A Hespeler native, Fletcher was active in sports as a youngster and played goaltender for the Hespeler juvenile Shamrocks in 1947, a team that came within two games of winning the Ontario title.
Teammate Don Dyer said “Albie was a good goaltender, real stylish too. Reminded me of Turk Broda.”
But it was as a newspaperman that Fletcher gained renown. He soon left Hespeler for Kirkland Lake and then moved to a large Montreal daily.
But when the paper folded Fletcher followed his roots back to Galt where he gained a large and devoted readership over the next three decades.
He spent his life meeting daily deadlines, and doing it in his characteristic soft-spoken manner, and more often than not, with a smile.
The newspaper business dominated his life. Small wonder then that he could be seen walking to and from the office day after day, year after year, with the latest edition of the newspaper folded in half under his arm. Fletcher loved humor and was never one to let a good punchline pass him by.
On the last day he ever worked at the Reporter before his retire- ment, in September 1989, he showed a young sportswriter some yellowed sheets of paper submitted to him years earlier. They included some of the funniest writing he’d ever seen.
“I could never print this stuff in the paper,” he said, “but every so often I take them out and read them over. If you ever need a laugh, read these.”
Fletcher treasured their humour, and enjoyed the brief respite from the newsroom seriousness that would so often threaten.
When computers replaced typewriters in the newsroom, it took Fletcher time to adjust. Even then he often saw humour in such “progress.”

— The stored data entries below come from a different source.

(** * Digital Toolbox: the batch media pipeline

    A shallow embedding of the two media tools of the toolbox, the batch image
    resizer ([ImageResizer]) and the video frame extractor ([VideoExtractor]),
    together with the JavaScript and browser notions they rest on.

    - JavaScript numbers are IEEE 754 binary64 values, taken from the
      specification of floating-point arithmetic of the standard library
      ([SpecFloat], precision 53, maximal exponent 1024).
    - Strings are sequences of code units below 256.
    - What the browser decides (whether a file can be read, an image decoded,
      a canvas encoded, an archive generated) is a field of the [Browser]
      record: a handler is a function of the browser and of the values its
      closure captured at render time.
    - A handler runs in the monad [M]: it logs the calls it makes on the
      outside world (state updates, console messages, canvas encodings,
      seeks, downloads) and either returns or throws. *)

From Stdlib Require Import ZArith Lia Bool List Ascii String DecimalString.
From Stdlib Require Import DecimalNat.
From Stdlib Require Import Sorting.Sorted Sorting.Permutation.
From Stdlib Require Import Floats.SpecFloat.
From stdpp Require Import base option list strings gmap.

Local Open Scope Z_scope.

(* ================================================================= *)
(** ** JavaScript values *)

Module JS.

(** *** Numbers *)

Definition number : Type := spec_float.

Definition of_Z (z : Z) : number := binary_normalize 53 1024 z 0 false.
Definition of_N (n : N) : number := of_Z (Z.of_N n).
Definition of_nat (n : nat) : number := of_Z (Z.of_nat n).

Definition zero : number := S754_zero false.

(** The significand and the exponent of the double that holds a positive
    integer below 2^53. *)
Definition norm53 (p : positive) : positive * Z :=
  shl_align p 0 (Z.pos (digits2_pos p) - 53).

Definition mul (x y : number) : number := SFmul 53 1024 x y.
Definition div (x y : number) : number := SFdiv 53 1024 x y.
Definition sub (x y : number) : number := SFsub 53 1024 x y.

(** [x > y], [x < y], [x !== y] on numbers. *)
Definition gt (x y : number) : bool := SFltb y x.
Definition lt (x y : number) : bool := SFltb x y.
Definition strict_neq (x y : number) : bool := negb (SFeqb x y).

(** [x + y], [x >= y], [x === y] on numbers, and [isNaN]. *)
Definition add (x y : number) : number := SFadd 53 1024 x y.
Definition ge (x y : number) : bool := SFleb y x.
Definition strict_eq (x y : number) : bool := SFeqb x y.

Definition isNaN (x : number) : bool :=
  match x with
  | S754_nan => true
  | _ => false
  end.

(** The literals [0.7] and [1.0]. *)
Definition lit_0_7 : number := S754_finite false 6305039478318694 (-53).
Definition lit_1_0 : number := S754_finite false 4503599627370496 (-52).

(** [Math.round]: the closest integer, a tie going towards +∞; an integer,
    an infinity or NaN is returned as it is, and a result of zero keeps the
    sign of the argument. *)
Definition Math_round (x : number) : number :=
  match x with
  | S754_finite s m (Zneg k) =>
      let n := (cond_Zopp s (Z.pos m) + 2 ^ (Z.pos k - 1)) / 2 ^ Z.pos k in
      if n =? 0 then S754_zero s else of_Z n
  | _ => x
  end.

(** Conversion to a WebIDL [unsigned long], as an assignment to
    [canvas.width] performs it: NaN and the infinities give 0, the
    fraction is dropped, and the integer is taken modulo 2^32. *)
Definition to_unsigned_long (x : number) : N :=
  match x with
  | S754_finite s m e =>
      let a := match e with
               | Zneg k => Z.pos m / 2 ^ Z.pos k
               | _ => Z.pos m * 2 ^ e
               end in
      Z.to_N (cond_Zopp s a mod 2 ^ 32)
  | _ => 0%N
  end.

(** [SameValueZero], the equality of [Array.prototype.includes]. *)
Definition SameValueZero (x y : number) : bool :=
  match x, y with
  | S754_nan, S754_nan => true
  | _, _ => SFeqb x y
  end.

Definition includes (l : list number) (x : number) : bool :=
  existsb (fun y => SameValueZero y x) l.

He was soft-spoken, polite, rather set in his ways and down to earth. Said contemporary Scott Young: “Carl sometimes sounded gruff but he was always honest and kind of heart.”
Jack Scott noted how good he was to local athletes. “He was super to any athlete coming out of Cambridge,” Scott said. “He wrote the Hornets the way Frank Orr and those types would do the Maple Leafs. Carl was top-notch.”
Indeed, the Galt Sr. A Hornets hockey club and the baseball Terriers were two of his passions, as was golf.
He was hoping to indulge the latter after his retirement. But he was battling cancer, though he didn’t know it. Years earlier he’d lost a lung to the disease, and for a decade he’d struggled with diabetes. Then, just a month from the day he retired, he became quite ill. He was in the end stages of terminal cancer.
He died a month later.
His obituary in the Reporter noted that “friends and colleagues remember Mr. Fletcher as a mountain of reserve, with a poker player’s countenance that early-morning deadlines couldn’t crack.
“I saw him seethe once or twice,” said former colleague Hugh Whittington, “but I never saw him lose his temper.”
As much as anyone can be an institution in some area of life, he was it in the local world of sport.